**What is expected:**
With the material below, print exactly the lines between the line holding "assert (Hlen : length" and the line holding "destruct (due s')", inclusive. Add nothing else.

**Stored data:**

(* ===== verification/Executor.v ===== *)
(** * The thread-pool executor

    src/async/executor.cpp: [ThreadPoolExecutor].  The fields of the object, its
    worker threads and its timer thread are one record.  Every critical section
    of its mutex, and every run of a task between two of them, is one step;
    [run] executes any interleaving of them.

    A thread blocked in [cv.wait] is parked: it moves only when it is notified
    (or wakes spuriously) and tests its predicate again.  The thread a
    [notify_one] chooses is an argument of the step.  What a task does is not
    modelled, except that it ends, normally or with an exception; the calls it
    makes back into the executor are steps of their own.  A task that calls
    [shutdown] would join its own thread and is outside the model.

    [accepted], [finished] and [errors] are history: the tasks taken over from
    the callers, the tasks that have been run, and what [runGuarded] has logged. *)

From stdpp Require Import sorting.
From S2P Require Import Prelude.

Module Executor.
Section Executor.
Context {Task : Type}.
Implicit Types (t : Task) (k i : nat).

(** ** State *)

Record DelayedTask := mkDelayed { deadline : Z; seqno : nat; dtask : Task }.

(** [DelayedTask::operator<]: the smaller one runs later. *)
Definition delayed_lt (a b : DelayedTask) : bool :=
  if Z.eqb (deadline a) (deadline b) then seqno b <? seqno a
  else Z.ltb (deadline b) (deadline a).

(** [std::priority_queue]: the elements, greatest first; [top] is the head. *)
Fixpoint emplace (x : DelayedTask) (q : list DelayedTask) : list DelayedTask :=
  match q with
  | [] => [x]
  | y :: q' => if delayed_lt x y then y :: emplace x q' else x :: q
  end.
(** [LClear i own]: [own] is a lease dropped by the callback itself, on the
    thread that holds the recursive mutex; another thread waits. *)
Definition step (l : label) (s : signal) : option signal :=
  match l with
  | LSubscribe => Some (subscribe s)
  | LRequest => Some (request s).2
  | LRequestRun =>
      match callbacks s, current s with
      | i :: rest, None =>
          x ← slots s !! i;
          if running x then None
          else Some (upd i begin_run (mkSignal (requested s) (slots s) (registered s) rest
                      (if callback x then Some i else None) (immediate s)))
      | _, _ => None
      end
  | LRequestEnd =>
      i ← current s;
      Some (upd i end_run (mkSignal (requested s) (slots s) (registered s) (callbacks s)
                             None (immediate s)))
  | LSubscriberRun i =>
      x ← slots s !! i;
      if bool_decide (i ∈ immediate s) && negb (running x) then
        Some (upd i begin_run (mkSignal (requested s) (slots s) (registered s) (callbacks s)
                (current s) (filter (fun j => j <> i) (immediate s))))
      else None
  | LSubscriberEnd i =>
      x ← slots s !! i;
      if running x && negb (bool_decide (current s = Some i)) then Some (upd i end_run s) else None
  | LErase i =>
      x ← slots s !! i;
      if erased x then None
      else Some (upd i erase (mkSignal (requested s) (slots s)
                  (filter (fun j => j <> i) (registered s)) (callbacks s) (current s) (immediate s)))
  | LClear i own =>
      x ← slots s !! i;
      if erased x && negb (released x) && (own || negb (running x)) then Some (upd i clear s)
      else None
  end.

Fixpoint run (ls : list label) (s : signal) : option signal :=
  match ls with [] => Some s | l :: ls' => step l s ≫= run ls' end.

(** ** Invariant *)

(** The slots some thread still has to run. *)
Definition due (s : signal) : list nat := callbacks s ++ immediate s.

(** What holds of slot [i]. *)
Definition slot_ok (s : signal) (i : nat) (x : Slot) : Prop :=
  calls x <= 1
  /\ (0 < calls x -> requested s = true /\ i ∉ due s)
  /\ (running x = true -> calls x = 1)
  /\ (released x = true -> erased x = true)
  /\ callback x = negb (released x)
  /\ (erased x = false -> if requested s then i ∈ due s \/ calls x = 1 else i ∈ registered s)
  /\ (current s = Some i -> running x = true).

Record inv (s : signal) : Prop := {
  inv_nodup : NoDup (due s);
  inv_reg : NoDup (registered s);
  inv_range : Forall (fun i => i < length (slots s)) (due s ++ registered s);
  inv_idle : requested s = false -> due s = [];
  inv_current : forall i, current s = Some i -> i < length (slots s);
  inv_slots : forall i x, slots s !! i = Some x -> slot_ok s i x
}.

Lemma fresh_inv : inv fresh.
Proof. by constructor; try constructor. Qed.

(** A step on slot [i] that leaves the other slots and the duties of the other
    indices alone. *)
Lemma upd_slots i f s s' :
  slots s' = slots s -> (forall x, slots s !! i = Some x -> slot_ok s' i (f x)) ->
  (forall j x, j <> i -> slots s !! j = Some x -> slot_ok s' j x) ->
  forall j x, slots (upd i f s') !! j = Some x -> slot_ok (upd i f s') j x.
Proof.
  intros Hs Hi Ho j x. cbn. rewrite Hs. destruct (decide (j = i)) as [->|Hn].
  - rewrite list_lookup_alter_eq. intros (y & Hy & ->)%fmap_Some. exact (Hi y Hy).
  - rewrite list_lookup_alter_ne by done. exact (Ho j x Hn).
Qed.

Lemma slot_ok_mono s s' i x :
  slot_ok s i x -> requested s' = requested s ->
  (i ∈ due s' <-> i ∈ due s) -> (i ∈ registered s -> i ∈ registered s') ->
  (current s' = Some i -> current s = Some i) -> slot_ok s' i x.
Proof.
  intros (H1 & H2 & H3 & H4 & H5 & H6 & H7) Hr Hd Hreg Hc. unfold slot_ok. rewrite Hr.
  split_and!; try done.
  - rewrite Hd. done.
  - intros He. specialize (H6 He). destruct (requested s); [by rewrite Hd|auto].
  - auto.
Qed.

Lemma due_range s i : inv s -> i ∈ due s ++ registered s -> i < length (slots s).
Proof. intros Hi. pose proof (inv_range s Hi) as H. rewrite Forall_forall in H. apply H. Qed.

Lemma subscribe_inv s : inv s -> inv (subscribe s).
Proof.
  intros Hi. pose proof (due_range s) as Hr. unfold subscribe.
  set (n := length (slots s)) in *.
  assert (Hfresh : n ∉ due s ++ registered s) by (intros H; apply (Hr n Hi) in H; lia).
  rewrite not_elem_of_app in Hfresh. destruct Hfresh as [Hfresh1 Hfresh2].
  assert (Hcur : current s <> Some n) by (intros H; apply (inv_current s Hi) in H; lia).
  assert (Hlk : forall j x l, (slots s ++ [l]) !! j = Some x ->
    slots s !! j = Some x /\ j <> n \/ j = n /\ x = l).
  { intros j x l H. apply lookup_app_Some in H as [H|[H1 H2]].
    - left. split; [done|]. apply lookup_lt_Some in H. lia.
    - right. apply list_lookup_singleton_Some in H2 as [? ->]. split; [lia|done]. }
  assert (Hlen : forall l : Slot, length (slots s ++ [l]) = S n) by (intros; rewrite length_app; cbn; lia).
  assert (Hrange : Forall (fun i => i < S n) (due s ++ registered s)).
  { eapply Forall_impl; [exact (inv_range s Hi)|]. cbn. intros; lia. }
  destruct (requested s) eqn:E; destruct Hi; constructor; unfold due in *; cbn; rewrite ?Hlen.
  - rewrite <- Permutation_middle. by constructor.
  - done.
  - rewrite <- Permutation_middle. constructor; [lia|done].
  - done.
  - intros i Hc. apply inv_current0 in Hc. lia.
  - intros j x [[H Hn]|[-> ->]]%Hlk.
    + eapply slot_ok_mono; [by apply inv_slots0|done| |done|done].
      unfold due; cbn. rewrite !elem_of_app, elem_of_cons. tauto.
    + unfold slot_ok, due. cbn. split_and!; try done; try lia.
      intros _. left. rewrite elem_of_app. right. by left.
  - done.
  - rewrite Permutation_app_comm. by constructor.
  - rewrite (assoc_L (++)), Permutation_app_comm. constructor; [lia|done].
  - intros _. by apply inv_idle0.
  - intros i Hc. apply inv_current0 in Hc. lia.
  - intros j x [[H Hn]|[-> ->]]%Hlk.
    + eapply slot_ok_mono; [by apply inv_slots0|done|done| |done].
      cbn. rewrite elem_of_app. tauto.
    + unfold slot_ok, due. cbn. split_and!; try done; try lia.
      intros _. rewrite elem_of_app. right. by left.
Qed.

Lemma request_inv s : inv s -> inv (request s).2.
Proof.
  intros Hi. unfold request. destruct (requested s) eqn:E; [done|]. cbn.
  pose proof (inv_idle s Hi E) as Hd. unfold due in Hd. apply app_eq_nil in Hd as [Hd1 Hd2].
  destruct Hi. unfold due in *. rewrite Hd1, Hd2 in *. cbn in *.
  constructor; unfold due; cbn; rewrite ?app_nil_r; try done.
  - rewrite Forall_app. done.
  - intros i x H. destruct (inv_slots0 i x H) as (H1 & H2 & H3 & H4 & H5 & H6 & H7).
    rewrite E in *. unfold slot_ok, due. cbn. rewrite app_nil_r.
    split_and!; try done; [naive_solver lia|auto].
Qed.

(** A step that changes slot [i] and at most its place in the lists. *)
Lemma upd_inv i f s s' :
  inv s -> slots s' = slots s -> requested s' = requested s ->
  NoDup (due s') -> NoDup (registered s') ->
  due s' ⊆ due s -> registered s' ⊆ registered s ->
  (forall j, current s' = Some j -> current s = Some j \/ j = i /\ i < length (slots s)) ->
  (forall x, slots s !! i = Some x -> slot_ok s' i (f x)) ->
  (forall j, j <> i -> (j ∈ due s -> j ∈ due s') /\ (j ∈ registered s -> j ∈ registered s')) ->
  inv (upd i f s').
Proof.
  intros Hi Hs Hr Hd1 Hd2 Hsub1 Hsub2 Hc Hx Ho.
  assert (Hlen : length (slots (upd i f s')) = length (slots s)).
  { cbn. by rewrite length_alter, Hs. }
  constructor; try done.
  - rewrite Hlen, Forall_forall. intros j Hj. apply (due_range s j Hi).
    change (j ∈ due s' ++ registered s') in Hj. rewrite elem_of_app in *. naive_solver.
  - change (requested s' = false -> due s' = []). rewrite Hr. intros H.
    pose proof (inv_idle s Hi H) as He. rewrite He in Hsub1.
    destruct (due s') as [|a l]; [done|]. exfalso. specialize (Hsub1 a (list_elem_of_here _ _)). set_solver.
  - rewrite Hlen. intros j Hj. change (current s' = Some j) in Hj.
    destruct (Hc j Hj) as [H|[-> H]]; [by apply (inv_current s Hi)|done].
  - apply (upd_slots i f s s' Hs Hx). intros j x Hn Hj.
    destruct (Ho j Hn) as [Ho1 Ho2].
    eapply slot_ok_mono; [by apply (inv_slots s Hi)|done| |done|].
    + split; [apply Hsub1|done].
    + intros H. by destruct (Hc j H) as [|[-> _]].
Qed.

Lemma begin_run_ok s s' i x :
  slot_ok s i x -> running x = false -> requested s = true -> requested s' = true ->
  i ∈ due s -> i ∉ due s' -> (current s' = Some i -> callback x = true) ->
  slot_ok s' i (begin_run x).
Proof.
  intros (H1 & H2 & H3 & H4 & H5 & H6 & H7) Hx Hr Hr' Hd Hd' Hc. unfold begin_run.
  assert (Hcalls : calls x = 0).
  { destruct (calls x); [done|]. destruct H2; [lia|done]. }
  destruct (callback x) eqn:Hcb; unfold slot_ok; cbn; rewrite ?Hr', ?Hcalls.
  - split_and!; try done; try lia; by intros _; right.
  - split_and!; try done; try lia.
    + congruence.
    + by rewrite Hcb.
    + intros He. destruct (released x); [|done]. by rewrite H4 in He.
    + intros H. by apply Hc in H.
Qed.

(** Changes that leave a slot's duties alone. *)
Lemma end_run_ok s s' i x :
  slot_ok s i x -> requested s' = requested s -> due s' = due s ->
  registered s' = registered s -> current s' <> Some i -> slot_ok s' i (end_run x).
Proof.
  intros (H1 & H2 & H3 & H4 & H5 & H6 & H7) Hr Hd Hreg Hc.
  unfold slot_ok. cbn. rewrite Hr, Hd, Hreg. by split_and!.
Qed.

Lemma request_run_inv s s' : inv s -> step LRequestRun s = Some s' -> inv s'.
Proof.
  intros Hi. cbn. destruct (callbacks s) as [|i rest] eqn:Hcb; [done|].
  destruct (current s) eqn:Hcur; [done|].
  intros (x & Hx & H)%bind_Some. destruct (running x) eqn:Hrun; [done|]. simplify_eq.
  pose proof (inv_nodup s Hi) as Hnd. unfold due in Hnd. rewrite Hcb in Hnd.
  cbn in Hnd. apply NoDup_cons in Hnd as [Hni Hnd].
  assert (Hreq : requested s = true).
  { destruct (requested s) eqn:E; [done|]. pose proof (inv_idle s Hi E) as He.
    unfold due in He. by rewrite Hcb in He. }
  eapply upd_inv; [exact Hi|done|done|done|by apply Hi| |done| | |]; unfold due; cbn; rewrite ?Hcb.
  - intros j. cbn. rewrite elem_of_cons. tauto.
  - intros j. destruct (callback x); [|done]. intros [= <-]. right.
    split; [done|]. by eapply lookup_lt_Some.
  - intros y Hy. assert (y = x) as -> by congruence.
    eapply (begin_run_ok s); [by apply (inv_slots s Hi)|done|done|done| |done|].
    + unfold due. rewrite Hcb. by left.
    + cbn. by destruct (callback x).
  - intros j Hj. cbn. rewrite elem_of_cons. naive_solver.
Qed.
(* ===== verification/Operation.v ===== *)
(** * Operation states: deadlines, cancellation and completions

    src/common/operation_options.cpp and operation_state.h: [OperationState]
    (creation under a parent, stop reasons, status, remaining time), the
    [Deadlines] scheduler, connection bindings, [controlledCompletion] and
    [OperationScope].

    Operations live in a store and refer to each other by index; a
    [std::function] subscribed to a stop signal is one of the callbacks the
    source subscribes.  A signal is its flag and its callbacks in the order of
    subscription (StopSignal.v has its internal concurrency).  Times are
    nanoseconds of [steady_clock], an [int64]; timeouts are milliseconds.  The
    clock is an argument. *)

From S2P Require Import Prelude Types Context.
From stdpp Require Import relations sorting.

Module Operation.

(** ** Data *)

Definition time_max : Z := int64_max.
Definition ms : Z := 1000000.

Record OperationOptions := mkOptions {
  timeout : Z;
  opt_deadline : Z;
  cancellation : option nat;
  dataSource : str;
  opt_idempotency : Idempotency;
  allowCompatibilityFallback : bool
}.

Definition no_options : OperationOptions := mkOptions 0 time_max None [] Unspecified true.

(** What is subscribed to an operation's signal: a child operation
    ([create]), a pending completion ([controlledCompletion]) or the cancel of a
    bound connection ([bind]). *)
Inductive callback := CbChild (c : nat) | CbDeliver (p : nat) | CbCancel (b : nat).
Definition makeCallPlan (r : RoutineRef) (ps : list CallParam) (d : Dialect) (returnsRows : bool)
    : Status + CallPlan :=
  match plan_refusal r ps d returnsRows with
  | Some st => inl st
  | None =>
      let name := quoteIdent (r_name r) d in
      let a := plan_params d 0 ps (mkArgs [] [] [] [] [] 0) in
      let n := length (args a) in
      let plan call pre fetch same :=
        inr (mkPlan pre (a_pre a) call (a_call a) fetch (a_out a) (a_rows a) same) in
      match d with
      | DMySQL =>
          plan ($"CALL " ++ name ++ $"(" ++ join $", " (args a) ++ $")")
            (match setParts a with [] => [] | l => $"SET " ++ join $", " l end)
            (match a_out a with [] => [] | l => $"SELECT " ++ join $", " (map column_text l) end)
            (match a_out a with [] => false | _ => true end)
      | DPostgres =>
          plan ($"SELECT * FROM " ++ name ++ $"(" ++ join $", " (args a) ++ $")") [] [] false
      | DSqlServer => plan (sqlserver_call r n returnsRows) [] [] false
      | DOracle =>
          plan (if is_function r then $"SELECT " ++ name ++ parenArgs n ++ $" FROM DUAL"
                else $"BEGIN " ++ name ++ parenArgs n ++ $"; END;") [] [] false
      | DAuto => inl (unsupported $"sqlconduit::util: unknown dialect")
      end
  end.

**Written response:**
  assert (Hlen : length (slots (upd i f s')) = length (slots s)).
  { cbn. by rewrite length_alter, Hs. }
  constructor; try done.
  - rewrite Hlen, Forall_forall. intros j Hj. apply (due_range s j Hi).
    change (j ∈ due s' ++ registered s') in Hj. rewrite elem_of_app in *. naive_solver.
  - change (requested s' = false -> due s' = []). rewrite Hr. intros H.
    pose proof (inv_idle s Hi H) as He. rewrite He in Hsub1.
    destruct (due s') as [|a l]; [done|]. exfalso. specialize (Hsub1 a (list_elem_of_here _ _)). set_solver.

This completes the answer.